Of those named to the final list, half are first-generation citizens and five are immigrants. A third identify as people of color. The list includes the unconventional marketers—content creators and founders shaping the creator economy.

Take lister Robyn DelMonte, 28, as an example. The creator, perhaps better known by her social media handle @GirlBossTown, has become TikTok’s personal public relations expert, breaking down popular trends and brands’ PR moves and providing marketing advice and ideas to her over 580,000 TikTok followers.

Most recently, DelMonte is responsible for dubbing the viral “red-nail theory,” which was even seen sported by Under 30 lister Hailey Bieber in her Tiffany & Co. campaign. “I weirdly think that guys are attracted to red nails because it reminds them of their moms when they were growing up taking care of them,” DelMonte theorized on TikTok.

Creators like listers DonYe Taylor, 27, and Julia Montgomery, 27, are also taking to social media to share their own marketing, public relations and career tips and tricks.

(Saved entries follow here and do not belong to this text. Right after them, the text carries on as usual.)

Lemma rglob_iff (fs : node) (d p : Path) :
  wf_node fs = true ->
  In p (rglob fs d) <->
  exists r, p = d ++ r /\ r <> [] /\ exists x, lookup fs (d ++ r) = Some x.
Proof.
  intros Hw. unfold rglob.
  destruct (lookup fs d) as [n|] eqn:E.
  - rewrite in_map_iff. split.
    + intros (r & <- & Hr). exists r.
      apply descendants_inv in Hr as [Hne Hx]; [|exact (proj1 (wf_lookup _ _ _ Hw E))].
      rewrite lookup_app, E. auto.
    + intros (r & -> & Hne & x & Hx). exists r. split; [reflexivity|].
      rewrite lookup_app, E in Hx. eapply descendants_lookup; eassumption.
  - split; [contradiction|].
    intros (r & _ & _ & x & Hx). rewrite lookup_app, E in Hx. discriminate.
Qed.

Lemma rglob_NoDup (fs : node) (d : Path) :
  wf_node fs = true -> NoDup (rglob fs d).
Proof.
  intros Hw. unfold rglob.
  destruct (lookup fs d) as [n|] eqn:E; [|constructor].
  apply wf_lookup in E as [Hn _]; [|assumption].
  pose proof (descendants_NoDup n Hn) as H.
  induction H as [|x l Hx _ IH]; simpl; constructor; [|assumption].
  intros Hin. apply in_map_iff in Hin as (y & Ey & Hy).
  apply app_inv_head in Ey. congruence.
Qed.

Lemma rglob_under (fs : node) (d : Path) :
  Forall (fun p => exists r, p = d ++ r) (rglob fs d).
Proof.
  unfold rglob. destruct (lookup fs d); [|constructor].
  apply Forall_forall. intros p Hp.
  apply in_map_iff in Hp as (r & <- & _). now exists r.
Qed.

(* ------------------------------------------------------------------ *)
(** ** The loop *)

Lemma same_path_iff (p q : Path) : same_path p q = true <-> p = q.
Proof.
  unfold same_path. destruct (list_eq_dec string_dec p q); split; congruence.
Qed.

Lemma same_path_neq (p q : Path) : p <> q -> same_path p q = false.
Proof.
  intros H. destruct (same_path p q) eqn:E; [|reflexivity].
  apply same_path_iff in E. contradiction.
Qed.

Lemma emit_own_irrelevant (handle : Path) (own own' : bytes) (fs : node)
      (docs_dir p : Path) :
  p <> handle -> emit handle own fs docs_dir p = emit handle own' fs docs_dir p.
Proof. intros H. unfold emit. now rewrite (same_path_neq _ _ H). Qed.

(** One turn of the loop either raises what [fault_at] says, leaving the
    state as it was, or appends what [emit] says and counts it. *)
Lemma visit_spec (io : IO) (handle : Path) (fs : node) (docs_dir : Path)
      (st : Loop) (r : list string) :
  match fault_at io fs docs_dir (docs_dir ++ r) with
  | Some e => visit io handle fs docs_dir st (docs_dir ++ r) = inl e
  | None =>
      exists st',
        visit io handle fs docs_dir st (docs_dir ++ r) = inr st'
        /\ z st' = z st ++ emit handle (own_bytes io (z st)) fs docs_dir (docs_dir ++ r)
        /\ files_added st'
           = files_added st + (if counted_file fs (docs_dir ++ r) then 1 else 0)
        /\ dirs_added st'
           = dirs_added st + (if counted_dir fs (docs_dir ++ r) then 1 else 0)
  end.
Proof.
  unfold fault_at, visit, emit, counted_file, counted_dir, is_empty_dir,
    os_is_dir, os_is_file, os_iterdir, zip_writestr, zip_write,
    is_dir, iterdir, is_file, read_bytes, writestr, write.
  destruct (should_skip (docs_dir ++ r)); simpl.
  { exists st. rewrite app_nil_r. repeat split; lia. }
  rewrite relative_to_app. cbv zeta.
  destruct (stat_fault io (docs_dir ++ r)); [reflexivity|].
  destruct (lookup fs (docs_dir ++ r)) as [[c|[|e es]|]|]; simpl.
  - destruct (read_fault io (docs_dir ++ r)); [reflexivity|].
    destruct (name_fault io _); [reflexivity|].
    eexists. split; [reflexivity|]. simpl. repeat split; lia.
  - destruct (iterdir_fault io (docs_dir ++ r)); [reflexivity|]. simpl.
    destruct (name_fault io _); [reflexivity|].
    eexists. split; [reflexivity|]. simpl. repeat split; lia.
  - destruct (iterdir_fault io (docs_dir ++ r)); [reflexivity|]. simpl.
    exists st. rewrite app_nil_r. repeat split; lia.
  - exists st. rewrite app_nil_r. repeat split; lia.
  - exists st. rewrite app_nil_r. repeat split; lia.
Qed.

Lemma Forall_perm {A : Type} (P : A -> Prop) (l l' : list A) :
  Permutation l l' -> Forall P l -> Forall P l'.
Proof.
  intros HP. rewrite !Forall_forall. intros H x Hx.
  apply H. now apply (Permutation_in _ (Permutation_sym HP)).
Qed.

Lemma flat_map_agree {A B : Type} (f g : A -> list B) (l : list A) :
  (forall x, In x l -> f x = g x) -> flat_map f l = flat_map g l.
Proof.
  induction l as [|x l IH]; simpl; intros H; [reflexivity|].
  rewrite (H x) by now left. f_equal. apply IH. intros y Hy. apply H. now right.
Qed.

(** The loop over a list without repetition: it goes through a first part
    of the list, where nothing is refused, appends what those entries emit,
    and either reaches the end or stops at the first refusal. *)
Lemma for_each_walk (io : IO) (handle : Path) (fs : node) (docs_dir : Path)
      (l : list Path) (st : Loop) :
  NoDup l ->
  Forall (fun p => exists r, p = docs_dir ++ r) l ->
  exists own l1 l2,
    l = l1 ++ l2
    /\ z (snd (for_each (visit io handle fs docs_dir) st l))
       = z st ++ flat_map (emit handle own fs docs_dir) l1
    /\ (forall p, In p l1 -> fault_at io fs docs_dir p = None)
    /\ match fst (for_each (visit io handle fs docs_dir) st l) with
       | None => l2 = []
       | Some e => exists p l2', l2 = p :: l2' /\ fault_at io fs docs_dir p = Some e
       end.
Proof.
  intros Hnd H. revert st.
  induction H as [|p l [r ->] _ IH]; intros st; simpl.
  - exists ""%string, [], []. simpl. rewrite app_nil_r. repeat split. intros p [].
  - apply NoDup_cons_iff in Hnd as [Hp Hnd].
    pose proof (visit_spec io handle fs docs_dir st r) as V.
    destruct (fault_at io fs docs_dir (docs_dir ++ r)) as [e|] eqn:F.
    + rewrite V. simpl. exists ""%string, [], ((docs_dir ++ r) :: l). simpl.
      rewrite app_nil_r. repeat split; [intros p []|eauto].
    + destruct V as (st1 & -> & Z1 & _).
      destruct (IH Hnd st1) as (own & l1 & l2 & -> & Z & Hl1 & Hend).
      destruct (list_eq_dec string_dec (docs_dir ++ r) handle) as [E|N].
      * exists (own_bytes io (z st)), ((docs_dir ++ r) :: l1), l2.
        split; [reflexivity|]. split; [|split; [|exact Hend]].
        -- rewrite Z, Z1, <- app_assoc. simpl. do 2 f_equal.
           apply flat_map_agree. intros q Hq. apply emit_own_irrelevant.
           intros ->. apply Hp. rewrite E. apply in_or_app. now left.
        -- intros q [<-|Hq]; auto.
      * exists own, ((docs_dir ++ r) :: l1), l2.
        split; [reflexivity|]. split; [|split; [|exact Hend]].
        -- rewrite Z, Z1, <- app_assoc. simpl. do 2 f_equal.
           now apply emit_own_irrelevant.
        -- intros q [<-|Hq]; auto.
Qed.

Shaping the creator economy, honorees Johnathan Ben-tzur, 28, and Yoav Zimmerman, 28, cofounded Trendpop, an analytics startup building artificial intelligence-powered tools to help anyone go viral on social media. The Y Combinator-backed company has worked with Atlantic Records, United Talent Agency and Pearpop, helping brands identify trends and emerging creators, pinpoint characteristics that contribute to virality and predict how to fuel future growth.

On the flipside, companies like Glewee, Grovia and Influent are helping the creators themselves. Cofounders Christian Brown, 24, and Dylan Duke, 23, created Glewee to act as a talent agent or manager while Montgomery’s Influent and Grovia, cofounded by Ian Brodie, 26, and Rob Schab, 27, work to pair brands with influencers.

Elsewhere, Chidera Ufondu, 29, creative lead for brand partnerships at Netflix, and Keturah “Tori” Carter, 28, senior team lead of brand social at Hulu, are innovating the intersection of social media and traditional media, connecting TV shows and movies with creators and brand partnerships.

Others are taking advantage of current workplace trends. Kishore Kothandaraman, 28, raised $28 million in Series A funding for his startup Goldcast. The business-to-business event marketing platform is capitalizing on the remote and hybrid work era, focusing on not only in-person events but also hybrid and digital.

Also featured on this year’s list are young CMOs and marketing heads: Ábel Czupor, 20, of RadioShack; Alexa Ritacco, 28, at Jenni Kayne; Jessica Chi, 29, at Fenty Skin; Will Mayer, 28, at Equinox; and Harrison Edwards, 28, at Bitchin’ Sauce.

Others like Faique Moqeet, 28, Andrew Spalter, 29, and Mike Berro, 26, have their own marketing, advertising and public relations companies.